Desmond Tutu, Spaniards, and genetic distance

Since we’ve been talking about Fst a fair amount, I thought it might be nice to put it in some concrete graphical perspective. First, to review Fst in the genetic context measures the proportion of genetic variation which can be attributed to between population differences. To give a “toy” example if you randomly divided the population of a large Swedish village into two groups, and calculated their Fst, it should be ~ 0, because if you randomly select from an unstructured population by definition there shouldn’t be noticeable between population differences. In contrast, if you compare a Swedish village to a Japanese village, a large fraction of the genetic variation is going to be distinct to each population. Around ~10% of the genetic variation in fact will be between the two groups. Many of the genes will be extremely informative, so that if you know the allelic state from a given individual you can predict with a high degree of certitude which population that individual was from (e.g., SLC24A5 and EDAR). A small set of ancestrally informative alleles would produce a sequence of conditional probabilities of extremely high certitude (on the order of 10 genes for these two populations should suffice, perhaps three for “government work”).

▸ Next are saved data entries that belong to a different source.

Example title_block_level :
  assemble_block (U:=latin1) two_heading_styles
    (sorted_heading_sizes_of two_heading_styles)
    (level_map_of (sorted_heading_sizes_of two_heading_styles))
    empty_assembly title_block =
  Ok {| content_sections := [heading_section title_block 2];
        outline := [heading_entry title_block 2];
        lists := [] |}.
Proof. vm_compute. reflexivity. Qed.

(** ** Bulleted lines *)

(** C4: a block with the line "• Buy milk" goes down the list branch: the
    step succeeds and appends exactly one list-item section, of level 0,
    per bullet-matching line of the block, the one for this line having the
    content "Buy milk"; nothing else is appended for the block, and the
    section is in what the whole loop returns. *)
Theorem C4_bullet_line_is_list_item {U : UnicodeData} (hs : gset StyleKey)
    (sizes : list Z) (lm : gmap Z str) (b : TextBlock) (line : str) :
  line ∈ split NL (text b) -> strip line = BULLET :: lit " Buy milk" ->
  (forall acc, exists acc',
     assemble_block hs sizes lm acc b = Ok acc' /\
     content_sections acc' =
       content_sections acc ++ map (list_item_section b) (bullet_items b) /\
     outline acc' = outline acc) /\
  lit "Buy milk" ∈ bullet_items b /\
  length (bullet_items b) =
    length (filter (fun l => is_bullet_line l = true) (split NL (text b))) /\
  (forall s, s ∈ map (list_item_section b) (bullet_items b) ->
     cs_type s = T_list_item /\ cs_level s = 0) /\
  (forall blocks final,
     b ∈ blocks ->
     for_each (assemble_block hs sizes lm) blocks empty_assembly = Ok final ->
     list_item_section b (lit "Buy milk") ∈ content_sections final).
Proof.
  intros Hline Hstrip.
  assert (Hbullet : BULLET ∈ strip (text b)).
  { apply strip_keeps; [|done]. apply (split_elem NL _ line); [done|].
    apply strip_elem. rewrite Hstrip. apply elem_of_cons. by left. }
  assert (Hdots : is_dots_block b = false).
  { unfold is_dots_block. destruct (forallb _ _) eqn:Hall; [|done].
    rewrite forallb_forall in Hall. apply list_elem_of_In, Hall in Hbullet. done. }
  assert (Hitem : bullet_item line = Some (lit "Buy milk")).
  { unfold bullet_item. rewrite Hstrip. vm_compute. reflexivity. }
  assert (Hlist : is_list_block b = true).
  { unfold is_list_block. apply existsb_exists. exists line.
    split; [by apply list_elem_of_In|].
    unfold is_bullet_line. rewrite Hstrip. vm_compute. reflexivity. }
  assert (Hin : lit "Buy milk" ∈ bullet_items b).
  { unfold bullet_items. apply list_elem_of_omap. by exists line. }
  assert (Hstep : forall acc,
     assemble_block hs sizes lm acc b =
     Ok {| content_sections :=
             content_sections acc ++ map (list_item_section b) (bullet_items b);
           outline := outline acc;
           lists := lists acc ++ map (list_record b) (bullet_items b) |})
    by (intros; by apply assemble_block_list).
  split; [intros acc; eexists; split; [apply Hstep|done]|].
  split; [done|]. split; [apply bullet_items_count|]. split.
  { intros s (item & -> & _)%list_elem_of_fmap. done. }
  intros blocks final Hb Hrun.
  apply list_elem_of_split in Hb as (l1 & l2 & ->).
  rewrite for_each_app in Hrun.
  destruct (for_each (assemble_block hs sizes lm) l1 empty_assembly) as [acc1|]; [|done].
  cbn in Hrun. rewrite Hstep in Hrun. cbn in Hrun.
  eapply assemble_sections_kept; [exact Hrun|]. cbn.
  apply elem_of_app. right. by apply list_elem_of_fmap_2.
Qed.

Lemma C4_witness :
  (BULLET :: lit " Buy milk") ∈ split NL (text shopping_block) /\
  strip (BULLET :: lit " Buy milk") = BULLET :: lit " Buy milk" /\
  lit "Buy milk" ∈ bullet_items (U:=latin1) shopping_block /\
  length (bullet_items (U:=latin1) shopping_block) =
    length (filter (fun l => is_bullet_line (U:=latin1) l = true)
                   (split NL (text shopping_block))).
Proof.
  assert (H1 : (BULLET :: lit " Buy milk") ∈ split NL (text shopping_block)).
  { vm_compute. apply elem_of_cons. by left. }
  assert (H2 : strip (BULLET :: lit " Buy milk") = BULLET :: lit " Buy milk").
  { vm_compute. reflexivity. }
  split; [exact H1|]. split; [exact H2|].
  destruct (C4_bullet_line_is_list_item (U:=latin1) ∅ [] ∅ shopping_block _ H1 H2)
    as (_ & Hin & Hlen & _).
  split; [exact Hin|exact Hlen].
Defined.

Example shopping_block_sections :
  assemble_block (U:=latin1) ∅ [] ∅ empty_assembly shopping_block =
  Ok {| content_sections := [list_item_section shopping_block (lit "Buy milk");
                             list_item_section shopping_block (lit "eggs")];
        outline := [];
        lists := [list_record shopping_block (lit "Buy milk");
                  list_record shopping_block (lit "eggs")] |}.
Proof. vm_compute. reflexivity. Qed.

(** ** List records *)

Lemma counter_add_nonempty k n c : counter_add k n c <> [].
Proof. destruct c as [|[k' v] c]; cbn; [done|]. by destruct (decide (k = k')). Qed.

Lemma histogram_empty (blocks : list TextBlock) : histogram_of blocks = [] -> blocks = [].
Proof.
  destruct blocks as [|b blocks _] using rev_ind; [done|].
  unfold histogram_of. rewrite foldl_app. cbn [foldl]. intros H.
  by apply counter_add_nonempty in H.
Qed.

Lemma extract_lists {U : UnicodeData} (doc : Document) cs o ft ls :
  extract_content_and_outline doc = Ok (cs, o, ft, ls) ->
  exists st, scan doc = Ok st /\ ls = flat_map block_records (all_blocks st).
Proof.
  unfold extract_content_and_outline. intros Hrun.
  destruct (scan doc) as [st|] eqn:Hscan; [|done]. cbn in Hrun.
  exists st. split; [done|].
  destruct (scan_invariant_holds _ _ Hscan) as [Hhist _].
  destruct (styles st) as [|e c] eqn:Hstyles.
  - inversion Hrun; subst. symmetry in Hhist. apply histogram_empty in Hhist.
    by rewrite Hhist.
  - destruct (body_style_of (e :: c)) as [body|]; [|done]. cbn in Hrun.
    destruct (for_each _ (all_blocks st) empty_assembly) as [acc|] eqn:Hloop; [|done].
    cbn in Hrun. inversion Hrun; subst. by apply assemble_records in Hloop.
Qed.

(** C9: the list records returned for a document are, block after block,
    one record per bullet-matching line of each block the loop does not
    skip, and every one of them holds exactly one item. *)
Theorem C9_list_records_are_singletons {U : UnicodeData} (doc : Document)
    (cs : list ContentSection) (o : list OutlineEntry) (ft : str) (ls : list ListRecord) :
  extract_content_and_outline doc = Ok (cs, o, ft, ls) ->
  Forall (fun r => exists item, lr_items r = [item]) ls /\
  exists st, scan doc = Ok st /\
    ls = flat_map block_records (all_blocks st) /\
    forall b, is_dots_block b = false ->
      block_records b = map (fun item => {| lr_page := page b; lr_items := [item] |})
                            (bullet_items b) /\
      length (block_records b) =
        length (filter (fun l => is_bullet_line l = true) (split NL (text b))).
Proof.
  intros Hrun. destruct (extract_lists _ _ _ _ _ Hrun) as (st & Hscan & ->).
  split.
  - apply Forall_forall. intros r Hr. apply list_elem_of_In, in_flat_map in Hr
      as (b & _ & Hr). unfold block_records in Hr.
    destruct (is_dots_block b); [done|].
    apply in_map_iff in Hr as (item & <- & _). by exists item.
  - exists st. split; [done|]. split; [done|]. intros b Hdots.
    unfold block_records. rewrite Hdots. split; [done|].
    rewrite length_map. apply bullet_items_count.
Qed.

Lemma C9_witness :
  extract_content_and_outline (U:=latin1) doc_outline = Ok doc_outline_parts /\
  Forall (fun r => exists item, lr_items r = [item]) doc_outline_parts.2.
Proof.
  assert (H : extract_content_and_outline (U:=latin1) doc_outline =
              Ok (doc_outline_parts.1.1.1, doc_outline_parts.1.1.2,
                  doc_outline_parts.1.2, doc_outline_parts.2))
    by (vm_compute; reflexivity).
  split; [vm_compute; reflexivity|].
  exact (proj1 (C9_list_records_are_singletons (U:=latin1) doc_outline _ _ _ _ H)).
Defined.

Example doc_outline_lists :
  doc_outline_parts.2 =
  [ {| lr_page := 1; lr_items := [lit "Buy milk"] |};
    {| lr_page := 1; lr_items := [lit "eggs"] |} ].
Proof. reflexivity. Qed.

(** ** Static form fields *)

Section FieldFacts.
Context {U : UnicodeData}.

Lemma int_of_digits_loop (s : str) (n : Z) :
  Forall (fun c => uni_digit c = true) s ->
  exists n', foldl (fun acc c =>
                      n ← acc;
                      match decimal c with
                      | Some d => Ok (10 * n + d)
                      | None => Raise ValueError
                      end) (Ok n) s = Ok n'.
Proof.
  intros Hs. revert n. induction Hs as [|c s Hc Hs IH]; intros n; [by eexists|].
  cbn [foldl]. unfold uni_digit in Hc. cbn. destruct (decimal c) as [d|]; [|done].
  apply IH.
Qed.

Lemma int_loop_raise (s : str) : forall (acc : result Z) (e : exn),
  foldl (fun acc c =>
           n ← acc;
           match decimal c with
           | Some d => Ok (10 * n + d)
           | None => Raise ValueError
           end) acc s = Raise e ->
  acc = Raise e \/ e = ValueError.
Proof.
  induction s as [|c s IH]; intros acc e Hrun; [by left|].
  cbn [foldl] in Hrun. apply IH in Hrun as [Hstep|?]; [|by right].
  destruct acc as [n|e0]; cbn in Hstep; [|by left].
  destruct (decimal c); [done|]. right. by inversion Hstep.
Qed.

(** [int] raises nothing but [ValueError], which the handler catches. *)
Lemma int_of_digits_only_value_error (s : str) (e : exn) :
  int_of_digits s = Raise e -> e = ValueError.
Proof.
  unfold int_of_digits. destruct s as [|c s]; [by intros [= <-]|].
  destruct (_ <? _); [by intros [= <-]|].
  intros [?|?]%int_loop_raise; done.
Qed.

(** Once the non-digits are gone, [int] converts exactly the strings of 1
    to 4300 digits. *)
Lemma int_of_digits_stripped_iff (s : str) :
  (exists n, int_of_digits (strip_non_digits s) = Ok n) <->
  strip_non_digits s <> [] /\
  Z.of_nat (length (strip_non_digits s)) <= MAX_STR_DIGITS.
Proof.
  unfold int_of_digits. destruct (strip_non_digits s) as [|c t] eqn:Hs.
  { split; [by intros [n ?]|by intros [? _]]. }
  destruct (Z.ltb_spec MAX_STR_DIGITS (Z.of_nat (length (c :: t)))) as [Hlong|Hshort].
  { split; [by intros [n ?]|]. intros [_ ?]. lia. }
  split; [done|]. intros _. apply int_of_digits_loop. rewrite <- Hs.
  unfold strip_non_digits. apply Forall_forall. by intros x [? _]%list_elem_of_filter.
Qed.
End FieldFacts.

(** C7: the field number of a candidate is [int] of its numeral with the
    non-digits removed.  When that conversion fails, which it does with a
    [ValueError] and exactly when no digit is left or more than 4300 are,
    the candidate contributes nothing: the fields are those of the
    candidates before and after it, each of which gives its field whenever
    its own numeral converts. *)
Theorem C7_unparsable_numeral_dropped {U : UnicodeData} (full_text : str)
    (before after : list cursor) (m : cursor) (e : exn) :
  finditer field_pattern full_text = before ++ m :: after ->
  int_of_digits (strip_non_digits (group 1 m)) = Raise e ->
  e = ValueError /\
  (strip_non_digits (group 1 m) = [] \/
   MAX_STR_DIGITS < Z.of_nat (length (strip_non_digits (group 1 m)))) /\
  field_of_match m = None /\
  extract_static_form_fields full_text =
    omap field_of_match before ++ omap field_of_match after /\
  (forall m', m' ∈ before ++ after ->
     strip_non_digits (group 1 m') <> [] ->
     Z.of_nat (length (strip_non_digits (group 1 m'))) <= MAX_STR_DIGITS ->
     exists n,
       int_of_digits (strip_non_digits (group 1 m')) = Ok n /\
       {| field_number := n; label := replace [NL] [SPACE] (strip (group 2 m')) |}
         ∈ extract_static_form_fields full_text) /\
  (forall f, f ∈ extract_static_form_fields full_text ->
     exists m', m' ∈ before ++ after /\ field_of_match m' = Some f).
Proof.
  intros Hfound Hfail.
  assert (Hnone : field_of_match m = None) by (unfold field_of_match; by rewrite Hfail).
  assert (Hfields : extract_static_form_fields full_text =
                    omap field_of_match before ++ omap field_of_match after).
  { unfold extract_static_form_fields. rewrite Hfound, omap_app.
    cbn [omap list_omap]. by rewrite Hnone. }
  split; [by eapply int_of_digits_only_value_error|]. split.
  { destruct (strip_non_digits (group 1 m)) as [|c t] eqn:Hs; [by left|]. right.
    destruct (Z.ltb_spec MAX_STR_DIGITS (Z.of_nat (length (c :: t)))) as [?|Hshort]; [done|].
    destruct (proj2 (int_of_digits_stripped_iff (group 1 m))) as [n Hn].
    { by rewrite Hs. }
    rewrite Hs, Hfail in Hn. done. }
  split; [done|]. split; [done|]. split.
  - intros m' Hin Hne Hlen.
    destruct (proj2 (int_of_digits_stripped_iff (group 1 m')) (conj Hne Hlen)) as [n Hn].
    exists n. split; [done|]. rewrite Hfields, <- omap_app.
    apply list_elem_of_omap. exists m'. split; [done|].
    unfold field_of_match. by rewrite Hn.
  - intros f Hf. rewrite Hfields, <- omap_app in Hf.
    by apply list_elem_of_omap in Hf.
Qed.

But to put this in perspective, and show how genetic variation differs from locale to locale, I though I would compare continental-scale Fst values with that in a small region, southern Africa. The Fst values for the first I obtained from Investigation of the fine structure of European populations with applications to disease association studies, and the second, Complete Khoisan and Bantu genomes from southern Africa. The Bantu in this case is Desmond Tutu, who is from the Xhosa tribe, and has substantial admixture from the non-Bantu populations which were resident in South Africa prior to the arrival of the Bantus.

First, in tabular format:


Spain Sweden Russia Japan
France 0.0008 0.0023 0.0037 0.1116
Spain 0.0047 0.0059 0.1118
Sweden 0.0025 0.1095
Russia 0.1057
Japan


KB1 NB1 TK1 MD8 Desmond Tutu
KB1 0.021 0.024 0.022 0.08
NB1 -0.007 0.006 0.091
TK1 0.016 0.088
MD8 0.061

Second, two adjacent bar graphs. In the foreground I’ve simply take the Spain vs. other Eurasian population comparisons, while in the background Desmond Tutu is the reference for the four Bushmen.

FinalscreenbushFinal

In some ways this comparison is an exaggeration of the variation in African genes. The Bushmen and Bantu populations are of very distinct origins, as the latter spread over eastern and southern Africa only in the last 2,000 years. The Bushmen-Bantu cultural gap is one of sharp discontinuity, and despite gene flow it is still to some extent a genetic one as well. But there are other factors dampening Fst in this case. First, Tutu is himself of partial Khoisan ancestry (of whom there are other groups besides the Bushmen), so his genetic distance is likely to be smaller than someone from the Zulu tribe, which has presumably had less admixture with the indigenous populations, being a bit farther from the edge of the demographic “wave of advance.” Second, the gene chips are geared toward Eurasian populations, and presumably missed African, and particularly Bushmen, specific variants because they didn’t go looking.

My own confusion on these issues the past week illustrates I suppose the difficulty in mapping these abstruse and yet materially concrete patterns onto human categories. But quite often wrestling with the difficulties in the surest path to illumination.